Segment Start: Material to process

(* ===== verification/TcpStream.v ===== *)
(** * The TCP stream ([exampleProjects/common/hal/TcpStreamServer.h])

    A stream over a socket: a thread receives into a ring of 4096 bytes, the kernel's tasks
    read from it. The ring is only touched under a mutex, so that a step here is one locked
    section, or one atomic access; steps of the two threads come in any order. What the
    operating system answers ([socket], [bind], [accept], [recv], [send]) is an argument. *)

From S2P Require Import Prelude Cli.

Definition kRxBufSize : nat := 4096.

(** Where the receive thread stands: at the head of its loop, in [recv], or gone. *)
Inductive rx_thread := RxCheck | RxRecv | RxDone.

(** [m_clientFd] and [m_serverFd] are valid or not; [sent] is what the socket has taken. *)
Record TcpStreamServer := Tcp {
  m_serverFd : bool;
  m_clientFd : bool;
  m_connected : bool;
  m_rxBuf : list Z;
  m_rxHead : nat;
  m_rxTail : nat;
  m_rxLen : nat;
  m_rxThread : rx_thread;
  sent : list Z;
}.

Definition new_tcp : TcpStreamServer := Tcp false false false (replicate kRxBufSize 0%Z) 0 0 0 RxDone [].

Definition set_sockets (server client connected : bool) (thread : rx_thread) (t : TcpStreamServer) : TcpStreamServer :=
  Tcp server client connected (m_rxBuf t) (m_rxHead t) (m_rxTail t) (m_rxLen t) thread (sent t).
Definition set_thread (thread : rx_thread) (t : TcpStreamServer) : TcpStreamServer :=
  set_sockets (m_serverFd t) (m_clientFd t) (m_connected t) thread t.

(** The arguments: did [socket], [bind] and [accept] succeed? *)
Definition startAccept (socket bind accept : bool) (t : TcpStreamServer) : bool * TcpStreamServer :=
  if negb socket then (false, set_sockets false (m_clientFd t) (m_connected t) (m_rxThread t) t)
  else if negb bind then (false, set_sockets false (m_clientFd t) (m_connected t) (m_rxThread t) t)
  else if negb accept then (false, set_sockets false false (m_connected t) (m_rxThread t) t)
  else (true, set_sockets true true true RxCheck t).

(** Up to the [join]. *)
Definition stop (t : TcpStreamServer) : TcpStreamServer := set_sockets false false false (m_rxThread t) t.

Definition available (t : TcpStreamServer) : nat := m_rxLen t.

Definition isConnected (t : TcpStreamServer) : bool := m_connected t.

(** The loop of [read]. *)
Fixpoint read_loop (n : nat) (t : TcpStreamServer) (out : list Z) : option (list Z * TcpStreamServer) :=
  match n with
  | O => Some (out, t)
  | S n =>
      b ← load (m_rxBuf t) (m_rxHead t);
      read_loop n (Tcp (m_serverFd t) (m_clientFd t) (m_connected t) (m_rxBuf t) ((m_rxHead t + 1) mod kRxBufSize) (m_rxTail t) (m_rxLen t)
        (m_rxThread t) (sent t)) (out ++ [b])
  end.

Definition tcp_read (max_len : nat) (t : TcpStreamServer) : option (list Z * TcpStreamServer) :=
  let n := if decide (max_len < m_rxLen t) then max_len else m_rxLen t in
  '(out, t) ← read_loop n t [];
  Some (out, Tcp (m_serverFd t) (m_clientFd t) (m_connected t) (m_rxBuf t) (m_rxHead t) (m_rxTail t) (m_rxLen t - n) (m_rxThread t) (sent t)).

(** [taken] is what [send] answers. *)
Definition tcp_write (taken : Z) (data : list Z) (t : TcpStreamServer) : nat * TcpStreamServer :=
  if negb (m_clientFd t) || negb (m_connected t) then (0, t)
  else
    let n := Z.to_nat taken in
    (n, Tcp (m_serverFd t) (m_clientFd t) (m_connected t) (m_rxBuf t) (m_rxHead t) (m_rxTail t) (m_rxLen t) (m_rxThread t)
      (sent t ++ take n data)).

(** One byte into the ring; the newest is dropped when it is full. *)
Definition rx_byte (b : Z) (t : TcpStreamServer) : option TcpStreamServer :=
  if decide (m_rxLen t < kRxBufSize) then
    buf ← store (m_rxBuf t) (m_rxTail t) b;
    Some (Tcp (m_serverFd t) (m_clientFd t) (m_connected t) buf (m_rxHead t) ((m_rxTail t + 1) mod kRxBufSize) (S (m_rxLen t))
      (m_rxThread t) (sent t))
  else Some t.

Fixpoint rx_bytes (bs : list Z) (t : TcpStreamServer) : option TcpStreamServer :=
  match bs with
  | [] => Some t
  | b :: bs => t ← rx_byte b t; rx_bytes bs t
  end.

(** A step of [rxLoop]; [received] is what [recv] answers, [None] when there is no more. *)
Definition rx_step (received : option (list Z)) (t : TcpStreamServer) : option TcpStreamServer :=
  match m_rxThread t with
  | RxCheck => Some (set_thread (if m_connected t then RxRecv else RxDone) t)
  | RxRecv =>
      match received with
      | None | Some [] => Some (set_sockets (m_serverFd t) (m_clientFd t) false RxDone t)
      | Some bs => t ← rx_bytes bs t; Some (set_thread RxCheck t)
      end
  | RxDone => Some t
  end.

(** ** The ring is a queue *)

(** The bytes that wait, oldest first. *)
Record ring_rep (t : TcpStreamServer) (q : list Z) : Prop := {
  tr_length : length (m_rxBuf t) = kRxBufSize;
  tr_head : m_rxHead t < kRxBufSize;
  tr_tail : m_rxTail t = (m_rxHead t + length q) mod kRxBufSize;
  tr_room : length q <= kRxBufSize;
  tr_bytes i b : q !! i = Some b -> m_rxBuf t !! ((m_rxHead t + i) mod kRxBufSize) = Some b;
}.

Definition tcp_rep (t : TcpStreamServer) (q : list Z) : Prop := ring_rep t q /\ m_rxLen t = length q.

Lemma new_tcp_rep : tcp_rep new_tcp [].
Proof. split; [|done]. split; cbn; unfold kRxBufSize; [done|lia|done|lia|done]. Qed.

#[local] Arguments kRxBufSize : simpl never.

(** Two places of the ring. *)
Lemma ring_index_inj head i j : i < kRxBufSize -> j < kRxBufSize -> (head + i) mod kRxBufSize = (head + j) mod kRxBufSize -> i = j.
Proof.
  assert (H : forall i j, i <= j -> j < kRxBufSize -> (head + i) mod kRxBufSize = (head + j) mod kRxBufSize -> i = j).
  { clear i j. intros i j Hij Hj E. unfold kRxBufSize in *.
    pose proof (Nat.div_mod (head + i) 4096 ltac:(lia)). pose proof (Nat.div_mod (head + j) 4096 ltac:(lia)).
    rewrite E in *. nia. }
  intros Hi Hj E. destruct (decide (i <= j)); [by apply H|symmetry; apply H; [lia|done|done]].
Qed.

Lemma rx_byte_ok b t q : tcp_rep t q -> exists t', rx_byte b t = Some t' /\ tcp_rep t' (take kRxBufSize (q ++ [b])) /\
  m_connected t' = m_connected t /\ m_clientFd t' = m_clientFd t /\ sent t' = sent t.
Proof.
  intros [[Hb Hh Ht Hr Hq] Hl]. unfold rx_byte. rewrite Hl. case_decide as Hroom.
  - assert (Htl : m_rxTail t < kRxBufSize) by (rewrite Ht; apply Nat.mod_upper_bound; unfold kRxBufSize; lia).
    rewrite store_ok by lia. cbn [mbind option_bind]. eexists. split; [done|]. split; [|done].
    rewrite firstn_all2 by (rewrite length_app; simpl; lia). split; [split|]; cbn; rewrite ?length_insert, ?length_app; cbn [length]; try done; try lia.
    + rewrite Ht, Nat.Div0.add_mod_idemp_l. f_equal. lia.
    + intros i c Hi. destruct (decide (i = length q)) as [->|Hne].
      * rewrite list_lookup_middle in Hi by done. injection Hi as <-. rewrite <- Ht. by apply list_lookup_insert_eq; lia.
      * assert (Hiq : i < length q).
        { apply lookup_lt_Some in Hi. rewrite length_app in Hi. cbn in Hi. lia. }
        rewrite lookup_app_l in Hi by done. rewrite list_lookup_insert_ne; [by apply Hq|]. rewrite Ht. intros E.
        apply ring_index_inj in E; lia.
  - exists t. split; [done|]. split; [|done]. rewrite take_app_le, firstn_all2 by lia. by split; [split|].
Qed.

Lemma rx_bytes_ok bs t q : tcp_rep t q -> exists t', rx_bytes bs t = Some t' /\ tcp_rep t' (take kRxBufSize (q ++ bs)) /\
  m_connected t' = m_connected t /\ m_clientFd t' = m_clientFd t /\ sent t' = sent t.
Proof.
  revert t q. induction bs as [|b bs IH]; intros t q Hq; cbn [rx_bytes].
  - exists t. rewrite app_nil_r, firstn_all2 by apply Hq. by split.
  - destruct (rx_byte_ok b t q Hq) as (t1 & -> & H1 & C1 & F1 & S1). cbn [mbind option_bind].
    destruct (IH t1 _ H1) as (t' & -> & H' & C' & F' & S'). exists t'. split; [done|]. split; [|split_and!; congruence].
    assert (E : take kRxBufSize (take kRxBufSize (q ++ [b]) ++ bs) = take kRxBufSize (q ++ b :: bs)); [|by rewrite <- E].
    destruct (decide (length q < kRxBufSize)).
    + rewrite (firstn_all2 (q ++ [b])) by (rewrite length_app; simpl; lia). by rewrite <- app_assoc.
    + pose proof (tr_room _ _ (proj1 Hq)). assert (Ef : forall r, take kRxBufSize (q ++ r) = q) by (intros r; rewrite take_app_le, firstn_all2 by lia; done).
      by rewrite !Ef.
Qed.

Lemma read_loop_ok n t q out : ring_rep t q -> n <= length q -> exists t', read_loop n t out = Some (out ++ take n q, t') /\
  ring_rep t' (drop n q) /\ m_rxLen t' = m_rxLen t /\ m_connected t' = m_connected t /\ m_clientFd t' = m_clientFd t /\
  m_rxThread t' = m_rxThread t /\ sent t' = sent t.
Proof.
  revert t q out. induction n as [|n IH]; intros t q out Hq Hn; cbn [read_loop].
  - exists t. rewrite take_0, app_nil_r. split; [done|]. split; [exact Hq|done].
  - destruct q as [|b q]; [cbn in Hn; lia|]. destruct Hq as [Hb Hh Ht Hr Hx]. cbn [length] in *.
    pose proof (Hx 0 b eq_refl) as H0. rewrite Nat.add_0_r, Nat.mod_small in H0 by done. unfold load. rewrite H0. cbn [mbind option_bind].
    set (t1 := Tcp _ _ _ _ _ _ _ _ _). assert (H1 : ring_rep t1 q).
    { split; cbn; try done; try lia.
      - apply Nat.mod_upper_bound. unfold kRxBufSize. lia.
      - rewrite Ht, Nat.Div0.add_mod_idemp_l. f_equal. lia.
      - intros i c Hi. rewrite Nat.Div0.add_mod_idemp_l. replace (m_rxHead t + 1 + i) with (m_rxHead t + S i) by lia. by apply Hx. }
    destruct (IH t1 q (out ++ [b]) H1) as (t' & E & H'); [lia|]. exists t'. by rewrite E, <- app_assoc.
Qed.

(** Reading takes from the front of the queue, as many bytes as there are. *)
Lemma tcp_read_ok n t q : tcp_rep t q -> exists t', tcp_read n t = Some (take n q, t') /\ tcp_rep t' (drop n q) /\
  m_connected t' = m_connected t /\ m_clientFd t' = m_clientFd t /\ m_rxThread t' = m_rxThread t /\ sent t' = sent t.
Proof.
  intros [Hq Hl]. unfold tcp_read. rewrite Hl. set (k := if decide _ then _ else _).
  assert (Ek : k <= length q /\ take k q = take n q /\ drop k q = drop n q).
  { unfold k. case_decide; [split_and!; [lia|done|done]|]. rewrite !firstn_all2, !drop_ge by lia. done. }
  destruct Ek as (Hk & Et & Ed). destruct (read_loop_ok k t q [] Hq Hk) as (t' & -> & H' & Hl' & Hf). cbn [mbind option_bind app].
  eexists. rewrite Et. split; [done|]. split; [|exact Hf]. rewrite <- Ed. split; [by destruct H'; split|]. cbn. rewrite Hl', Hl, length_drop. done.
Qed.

Segment End: Material to process

What this task involves »
Your reply must contain exactly the lines from the first line of the data through the line holding "section, or one", and nothing more.

Written answer »
(* ===== verification/TcpStream.v ===== *)
(** * The TCP stream ([exampleProjects/common/hal/TcpStreamServer.h])

    A stream over a socket: a thread receives into a ring of 4096 bytes, the kernel's tasks
    read from it. The ring is only touched under a mutex, so that a step here is one locked
    section, or one atomic access; steps of the two threads come in any order. What the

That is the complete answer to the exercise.